I stayed on, even after Peter’s Stalkers met their bullet-riddled demise. Only when all our structures were rubble did I bother quitting. I skipped the typing of ‘gg’ in the chat box to our opponents. Good Game = gg. It’s a way of thanking them for an enjoyable game. Frankly, I didn’t believe the game was either fair or enjoyable.

An early six-pool from two Zerg players had been our flaw. Mass Zerglings, built six at a time from the core Zerg building, the Hatchery. The cheapest military unit and produced en-masse, can be deadly within the first two minutes of the game. They’re the fastest moving too. Peter had been on the back-foot the entire time since, having lost half his mineral-harvesting probes to them, and a few buildings. He was the most economically gifted of us all, and had lost his economy. I’m slow to get started, my build orders are usually off-put by early skirmishes. Kieran is used to one-on-one games, so he isn’t too good when a supporting player. Plus he lets his anger get the better of him in some matches, and this translates to overclicking the mouse. James is best after Peter, but he couldn’t support three at once without sufficient give the entire game.

All in all, we were roasted. On checking the scoreboards, Peter informed us that we played Diamond, Platinum and Gold players. Top three competition divisions in the region. Chances are, they play this game at least four to five hours a day.

We were screwed over. Royally. It’s the old jargon-laden dictum stemming from many matches online: The pros pwned the noobs.

***

Most games have gone this way since we’ve started playing StarCraft II. The ratio is around 1 in 3 games that we win. Yet, there’s something strongly addictive about the game. Every unit is well-balanced, the music immersive, the storyline well-written and thrilling, and the graphics are mouth-watering on ‘Ultra’ settings. Most will agree that the death animations are what people enjoy watching. It’s a little morbid to think about, but seeing as each tends to be individual explosions of gore and bits, sometimes rolling down ramps on the map or off cliffs, makes things look all the more realistic.

I won’t lie. We are addicted. We play this game almost every night, at the expense of university grades and sleep. But, this addiction is akin to one an athlete has for the track. It’s all about the training and the competition. It’s about the strategies to better yourself, the discussions of what units counter what, the build orders, the timing of base creation and army gathering.

But StarCraft II is also about the thrill of the win. After a night of losing to every kid who forfeited their actual lives and schooling to assimilate into a chair playing this game, you lose hope. Defeat once kicks your confidence. Defeat twice makes many get angry. Defeat coming four times in a row causes people an intense amount of grief.

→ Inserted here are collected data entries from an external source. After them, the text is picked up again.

(* ===== verification/CacheEntry.v ===== *)
(** [chromulate-cache]: what gets stored - the key, the selecting header values
    and the response (src/crates/chromulate-cache/src/entry.rs). *)
From S2P Require Import Prelude RustStr RustTime Extern Body CacheDate CacheDirective.
Local Open Scope Z_scope.

(** [std::mem::size_of], which the compiler chooses. *)
Class Layout := { size_of_CacheKey : Z; size_of_CacheEntry : Z }.

(** ** The key *)

Record CacheKey := mk_key { key_method : Method; target : str }.

#[export] Instance CacheKey_eq_dec : EqDecision CacheKey.
Proof. solve_decision. Defined.

#[export] Instance CacheKey_countable : Countable CacheKey.
Proof.
  refine (inj_countable' (λ k, (key_method k, target k)) (λ p, mk_key p.1 p.2) _).
  by intros [].
Defined.

Definition new_key `{UrlApi} (method : Method) (url : Url) : CacheKey :=
  mk_key method (before_fragment url).

Definition key_size `{Layout} (k : CacheKey) : Z := size_of_CacheKey + zlen (target k).

(** ** The selector *)

Definition Selector : Type := list (str * list str).

Definition any_selector : Selector := [].

(** The lock-step walk of [matches] over the offered and the stored values. *)
Fixpoint same_values (offered expected : list str) : bool :=
  match offered, expected with
  | [], [] => true
  | a :: offered, b :: expected => if decide (a = b) then same_values offered expected else false
  | _, _ => false
  end.

Section Selectors.
Context `{HeaderMapApi}.

Definition selector_of (names : list str) (request : HeaderMap) : Selector :=
  (λ name, (name, hm_get_all request name)) <$> names.

Definition selector_matches (s : Selector) (request : HeaderMap) : bool :=
  forallb (λ f, same_values (hm_get_all request f.1) f.2) s.

Definition selector_names (s : Selector) : list str := fst <$> s.

Definition selector_size (s : Selector) : Z :=
  zsum ((λ f, zlen f.1 + zsum (zlen <$> f.2)) <$> s).
End Selectors.

(** ** Connection-specific fields *)

Definition is_hop_by_hop (name : str) : bool :=
  bool_decide (name ∈ [b#"connection"; b#"keep-alive"; b#"proxy-authenticate";
                       b#"proxy-authorization"; b#"proxy-connection"; b#"te"; b#"trailer";
                       b#"transfer-encoding"; b#"upgrade"]).

(** ** The entry *)

Section Entries.
Context `{HeaderValueApi} `{HeaderMapApi}.

Record CacheEntry := mk_cache_entry {
  status : StatusCode;
  version : Version;
  headers : HeaderMap;
  body : bytes;
  selector : Selector;
  requested_at : SystemTime;
  received_at : SystemTime;
}.

Definition entry_size `{Layout} (e : CacheEntry) : Z :=
  size_of_CacheEntry + zlen (body e)
  + zsum ((λ nv, zlen nv.1 + zlen nv.2) <$> hm_iter (headers e))
  + selector_size (selector e).

Definition header_date (h : HeaderMap) (name : str) : option SystemTime :=
  value ← hm_get h name; text ← to_str value; parse_http_date text.

Definition entry_date (e : CacheEntry) : option SystemTime := header_date (headers e) DATE.
Definition last_modified (e : CacheEntry) : option SystemTime :=
  header_date (headers e) LAST_MODIFIED.
Definition effective_date (e : CacheEntry) : SystemTime := default (received_at e) (entry_date e).

Definition age_field (e : CacheEntry) : option Duration :=
  raw ← hm_get (headers e) AGE;
  value ← to_str raw;
  if bool_decide (value = []) || negb (all_digits value) then None
  else Some (from_secs (default u64_max (parse_u64 value))).

Definition expires_field (e : CacheEntry) : option SystemTime :=
  value ← hm_get (headers e) EXPIRES;
  Some (default UNIX_EPOCH (text ← to_str value; parse_http_date text)).

(** One field of a [304] over the stored ones. *)
Definition refresh_field (not_modified : HeaderMap) (h : HeaderMap) (name : str) : HeaderMap :=
  if is_hop_by_hop name || bool_decide (name = CONTENT_LENGTH) then h
  else
    match hm_get_all not_modified name with
    | [] => h
    | first :: extra => foldl (λ h v, hm_append name v h) (hm_insert name first h) extra
    end.

Definition refreshed (e : CacheEntry) (not_modified : HeaderMap)
    (requested_at received_at : SystemTime) : CacheEntry :=
  mk_cache_entry (status e) (version e)
    (foldl (refresh_field not_modified) (headers e) (hm_keys not_modified))
    (body e) (selector e) requested_at received_at.

(** ** [Vary] *)

(** The names of one [Vary] value; [None] is [*] or an unreadable name. *)
Fixpoint vary_tokens (tokens : list str) : option (list str) :=
  match tokens with
  | [] => Some []
  | token :: tokens =>
      let token := trim token in
      if decide (token = []) then vary_tokens tokens
      else if decide (token = b#"*") then None
      else name ← header_name token; names ← vary_tokens tokens; Some (name :: names)
  end.

Fixpoint vary_values (values : list str) : option (list str) :=
  match values with
  | [] => Some []
  | value :: values =>
      text ← to_str value;
      names ← vary_tokens (split_by (is_char ","%char) text);
      rest ← vary_values values;
      Some (names ++ rest)
  end.

Definition vary_names (h : HeaderMap) : option (list str) :=
  names ← vary_values (hm_get_all h VARY);
  Some (dedup (sort_by str_leb names)).

(** The names the [Connection] field lists. *)
Definition connection_named (h : HeaderMap) : list str :=
  omap (λ token, header_name (trim token))
    (mjoin ((λ text, split_by (is_char ","%char) text) <$>
            omap to_str (hm_get_all h CONNECTION))).

Definition strip_hop_by_hop (h : HeaderMap) : HeaderMap :=
  let hop := filter (λ name, is_hop_by_hop name = true) (hm_keys h) ++ connection_named h in
  foldl (λ h name, hm_remove name h) h hop.
End Entries.

(** ** Properties *)

Lemma same_values_eq a b : same_values a b = true ↔ a = b.
Proof.
  revert b. induction a as [|x a IH]; intros [|y b]; simpl; try naive_solver.
  case_decide; [subst; rewrite IH|]; naive_solver.
Qed.

Section Laws.
Context `{HeaderValueLaws} `{HeaderMapLaws}.

Lemma selector_matches_iff names request request' :
  selector_matches (selector_of names request) request' = true ↔
  ∀ n, n ∈ names → hm_get_all request' n = hm_get_all request n.
Proof.
  unfold selector_matches, selector_of. rewrite forallb_Forall, Forall_fmap, Forall_forall.
  unfold compose. simpl. by setoid_rewrite same_values_eq.
Qed.

Lemma get_all_refresh_field nm h name n :
  hm_get_all (refresh_field nm h name) n =
  if decide (n = name ∧ is_hop_by_hop name = false ∧ name ≠ CONTENT_LENGTH ∧ hm_get_all nm name ≠ [])
  then hm_get_all nm n else hm_get_all h n.
Proof.
  unfold refresh_field. destruct (is_hop_by_hop name) eqn:Hhop; simpl.
  { by rewrite decide_False by naive_solver. }
  case_bool_decide as Hcl; [by rewrite decide_False by naive_solver|].
  destruct (hm_get_all nm name) as [|first extra] eqn:Hv; [by rewrite decide_False by naive_solver|].
  assert (Happ : ∀ extra h0, hm_get_all (foldl (λ h v, hm_append name v h) h0 extra) n =
            if decide (n = name) then hm_get_all h0 n ++ extra else hm_get_all h0 n).
  { clear Hv extra. intros extra. induction extra as [|v extra IH]; intros h0; simpl.
    - case_decide; [by rewrite app_nil_r|done].
    - rewrite IH, get_all_append. repeat case_decide; try congruence. by rewrite <- app_assoc. }
  rewrite Happ, get_all_insert. destruct (decide (n = name)) as [->|Hne].
  - rewrite !decide_True by naive_solver. by rewrite Hv.
  - by rewrite !decide_False by naive_solver.
Qed.

Lemma refreshed_get_all e nm t1 t2 n :
  hm_get_all (headers (refreshed e nm t1 t2)) n =
  if decide (hm_get_all nm n ≠ [] ∧ is_hop_by_hop n = false ∧ n ≠ CONTENT_LENGTH)
  then hm_get_all nm n else hm_get_all (headers e) n.
Proof.
  unfold refreshed. simpl.
  assert (Hfold : ∀ keys h, Forall (λ k, hm_get_all nm k ≠ []) keys →
    hm_get_all (foldl (refresh_field nm) h keys) n =
    if decide (n ∈ keys ∧ is_hop_by_hop n = false ∧ n ≠ CONTENT_LENGTH)
    then hm_get_all nm n else hm_get_all h n).
  { induction keys as [|k keys IH]; intros h Hk; cbn [foldl].
    - rewrite decide_False; [done|]. intros [Hn _]. by apply elem_of_nil in Hn.
    - apply Forall_cons in Hk as [Hk Hks]. rewrite IH by done. rewrite get_all_refresh_field.
      destruct (decide (n = k)) as [->|Hne]; repeat case_decide; try done;
        exfalso; rewrite elem_of_cons in *; naive_solver. }
  rewrite Hfold by (apply Forall_forall; intros k; apply elem_of_keys).
  apply decide_ext. by rewrite elem_of_keys.
Qed.

Lemma get_all_remove_list names h n :
  hm_get_all (foldl (λ h name, hm_remove name h) h names) n =
  if decide (n ∈ names) then [] else hm_get_all h n.
Proof.
  revert h. induction names as [|k names IH]; intros h; cbn [foldl].
  { rewrite decide_False; [done|]. apply not_elem_of_nil. }
  rewrite IH, get_all_remove. repeat case_decide; try done; rewrite elem_of_cons in *; naive_solver.
Qed.

Lemma strip_hop_by_hop_get_all h n :
  hm_get_all (strip_hop_by_hop h) n =
  if decide (is_hop_by_hop n = true ∨ n ∈ connection_named h) then [] else hm_get_all h n.
Proof.
  unfold strip_hop_by_hop. rewrite get_all_remove_list.
  assert (Hin : ∀ hop, n ∈ hop ++ connection_named h ↔ n ∈ hop ∨ n ∈ connection_named h)
    by (intros; apply elem_of_app).
  destruct (hm_get_all h n) as [|v vs] eqn:Hn; [by repeat case_decide|].
  apply decide_ext. rewrite Hin, list_elem_of_filter, elem_of_keys, Hn. intuition done.
Qed.

Lemma vary_tokens_spec tokens :
  match vary_tokens tokens with
  | Some names =>
      (∀ n, n ∈ names ↔ ∃ t, t ∈ tokens ∧ trim t ≠ [] ∧ header_name (trim t) = Some n) ∧
      (∀ t, t ∈ tokens → trim t ≠ b#"*")
  | None => ∃ t, t ∈ tokens ∧ trim t ≠ [] ∧ (trim t = b#"*" ∨ header_name (trim t) = None)
  end.
Proof.
  induction tokens as [|t tokens IH]; cbn [vary_tokens].
  { split; [intros n; rewrite elem_of_nil; split; [done|]; intros (t & Ht & _)|intros t Ht];
      by apply elem_of_nil in Ht. }
  case_decide as Hnil.
  { destruct (vary_tokens tokens) as [names|]; setoid_rewrite elem_of_cons; [|naive_solver].
    destruct IH as [Hn Hs].
    split; [intros n; rewrite Hn; naive_solver|]. intros x [->|?]; [by rewrite Hnil|auto]. }
  case_decide as Hstar; [exists t; rewrite elem_of_cons; auto|].
  destruct (header_name (trim t)) as [name|] eqn:Hname; cbn [mbind option_bind];
    [|exists t; rewrite elem_of_cons; auto].
  destruct (vary_tokens tokens) as [names|]; cbn [mbind option_bind]; setoid_rewrite elem_of_cons;
    [|naive_solver].
  destruct IH as [Hn Hs]. split.
  - intros n. rewrite Hn. split.
    + intros [->|(x & ? & ?)]; eauto 6.
    + intros (x & [->|?] & ? & Hx); [left; congruence|eauto 6].
  - intros x [->|?]; auto.
Qed.

(** A non-empty, trimmed token of some [Vary] line. *)
Definition vary_token (h : HeaderMap) (token : str) : Prop :=
  token ≠ [] ∧ ∃ v text t, v ∈ hm_get_all h VARY ∧ to_str v = Some text ∧
    t ∈ split_by (is_char ","%char) text ∧ token = trim t.

Lemma vary_values_spec values :
  match vary_values values with
  | Some names =>
      Forall (λ v, is_Some (to_str v)) values ∧
      (∀ n, n ∈ names ↔ ∃ v text t, v ∈ values ∧ to_str v = Some text ∧
         t ∈ split_by (is_char ","%char) text ∧ trim t ≠ [] ∧ header_name (trim t) = Some n) ∧
      (∀ v text t, v ∈ values → to_str v = Some text →
         t ∈ split_by (is_char ","%char) text → trim t ≠ b#"*")
  | None => ∃ v, v ∈ values ∧
      (to_str v = None ∨ ∃ text t, to_str v = Some text ∧ t ∈ split_by (is_char ","%char) text ∧
         trim t ≠ [] ∧ (trim t = b#"*" ∨ header_name (trim t) = None))
  end.
Proof.
  induction values as [|v values IH]; cbn [vary_values].
  { split_and!; [constructor|intros n; rewrite elem_of_nil; split; [done|]; intros (v & ? & ? & Hv & _)
      |intros v text t Hv]; by apply elem_of_nil in Hv. }
  destruct (to_str v) as [text|] eqn:Hv; cbn [mbind option_bind];
    [|setoid_rewrite elem_of_cons; eauto].
  pose proof (vary_tokens_spec (split_by (is_char ","%char) text)) as Ht.
  destruct (vary_tokens _) as [names|]; cbn [mbind option_bind];
    [|setoid_rewrite elem_of_cons; destruct Ht as (t & ? & ? & ?); exists v; eauto 10].
  destruct (vary_values values) as [rest|]; cbn [mbind option_bind]; setoid_rewrite elem_of_cons;
    [|destruct IH as (x & ? & ?); exists x; auto].
  destruct Ht as [Hn Hs], IH as (Hread & Hrn & Hrs). split_and!.
  - constructor; [by exists text|done].
  - intros n. rewrite elem_of_app, Hn, Hrn. split.
    + intros [(t & ? & ? & ?)|(x & y & t & ? & ? & ? & ? & ?)]; [by exists v, text, t; auto 10|].
      exists x, y, t. auto 10.
    + intros (x & y & t & [->|?] & Hy & ? & ? & ?); [left|right; by exists x, y, t].
      rewrite Hv in Hy. injection Hy as <-. eauto.
  - intros x y t [->|?] Hy ?; [|eauto]. rewrite Hv in Hy. injection Hy as <-. auto.
Qed.

(** The [Vary] names of a response are exactly the field names its [Vary]
    lines list, each once; and a response that carries [*], a line that is not
    text or a token that is not a field name has none, so it is never selected
    by a partial rule. *)
Theorem vary_names_exact h :
  match vary_names h with
  | Some names =>
      NoDup names ∧ (∀ n, n ∈ names ↔ ∃ t, vary_token h t ∧ header_name t = Some n) ∧
      ¬ vary_token h b#"*"
  | None => (∃ v, v ∈ hm_get_all h VARY ∧ to_str v = None) ∨
            ∃ t, vary_token h t ∧ (t = b#"*" ∨ header_name t = None)
  end.
Proof.
  unfold vary_names, vary_token. pose proof (vary_values_spec (hm_get_all h VARY)) as Hv.
  destruct (vary_values _) as [names|]; cbn [mbind option_bind].
  - destruct Hv as (_ & Hn & Hs). split_and!.
    + apply (dedup_sorted_NoDup str_leb), sort_by_ordered; [apply str_leb_antisym|apply str_leb_total|apply str_leb_trans].
    + intros n. rewrite elem_of_dedup, (sort_by_perm str_leb names), Hn. split.
      * intros (v & text & t & ? & ? & ? & ? & ?). exists (trim t). eauto 10.
      * intros (t & (? & v & text & t' & ? & ? & ? & ->) & ?). eauto 10.
    + intros (_ & v & text & t & ? & ? & ? & Ht). by eapply Hs.
  - destruct Hv as (v & Hin & [?|(text & t & ? & ? & ? & ?)]); [left; eauto|].
    right. exists (trim t). split; [|done]. split; [done|]. eauto 10.
Qed.

(** A selector built from the [Vary] names of a response matches exactly the
    requests that carry, for every one of those names, the same values in the
    same order as the recorded request - absence included. *)
Theorem selector_selects_exactly names request request' :
  selector_matches (selector_of names request) request' = true ↔
  ∀ n, n ∈ names → hm_get_all request' n = hm_get_all request n.
Proof. apply selector_matches_iff. Qed.

(** Before a response is stored every hop-by-hop field and every field its
    [Connection] header names is removed, and no other field is touched. *)
Theorem strip_hop_by_hop_exact h n :
  hm_get_all (strip_hop_by_hop h) n =
  if decide (is_hop_by_hop n = true ∨ n ∈ connection_named h) then [] else hm_get_all h n.
Proof. apply strip_hop_by_hop_get_all. Qed.

(** A [304] replaces exactly the fields it carries - hop-by-hop fields and
    [Content-Length] excepted, so the stored body keeps its length - and leaves
    status, body and selector as stored. *)
Theorem refreshed_exact e nm t1 t2 :
  (∀ n, hm_get_all (headers (refreshed e nm t1 t2)) n =
        if decide (hm_get_all nm n ≠ [] ∧ is_hop_by_hop n = false ∧ n ≠ CONTENT_LENGTH)
        then hm_get_all nm n else hm_get_all (headers e) n) ∧
  status (refreshed e nm t1 t2) = status e ∧ body (refreshed e nm t1 t2) = body e ∧
  selector (refreshed e nm t1 t2) = selector e ∧
  requested_at (refreshed e nm t1 t2) = t1 ∧ received_at (refreshed e nm t1 t2) = t2.
Proof. split_and!; [intros n; apply refreshed_get_all|done..]. Qed.
End Laws.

As Einstein so succinctly put it, “Insanity: doing the same thing over and over again and expecting a different result”. StarCraft II is as much a test of your psychological endurance as it is a test of your hand-eye co-ordination. Can you handle four consecutive thrashings that cause you to be booted out of the Gold league into the Silver league? Does that giant blue bar of matches played in the profile poke fun at you while the green bar of successes cries out underneath?

The glorious win though, that moment of rolling tanks and explosive Banelings into an opponent’s metropolis knowing that their force of Stalkers and Collossi are lying dead by the entrance is a feeling as close to gaming nirvana as you can get. I’m sure many gamers would argue that it’s better than orgasm. Crushing an opponent into the ground and the empowering sight of absolute destruction.

It explains why my university results have dropped a grade. I’m holding out for that moment, which I haven’t attained yet without Peter’s High Templar, or James with his fully upgraded Roaches bringing up the flank. I still suck in the grand scheme of things, my fingers, although able to touch-type, miss the hotkeys for army creation. I fail to remember build orders. I lose track of game-time and fall behind. I send out an army and forget to keep making troops.

I’m just a measly Marine, dreaming of his future days as a Thor.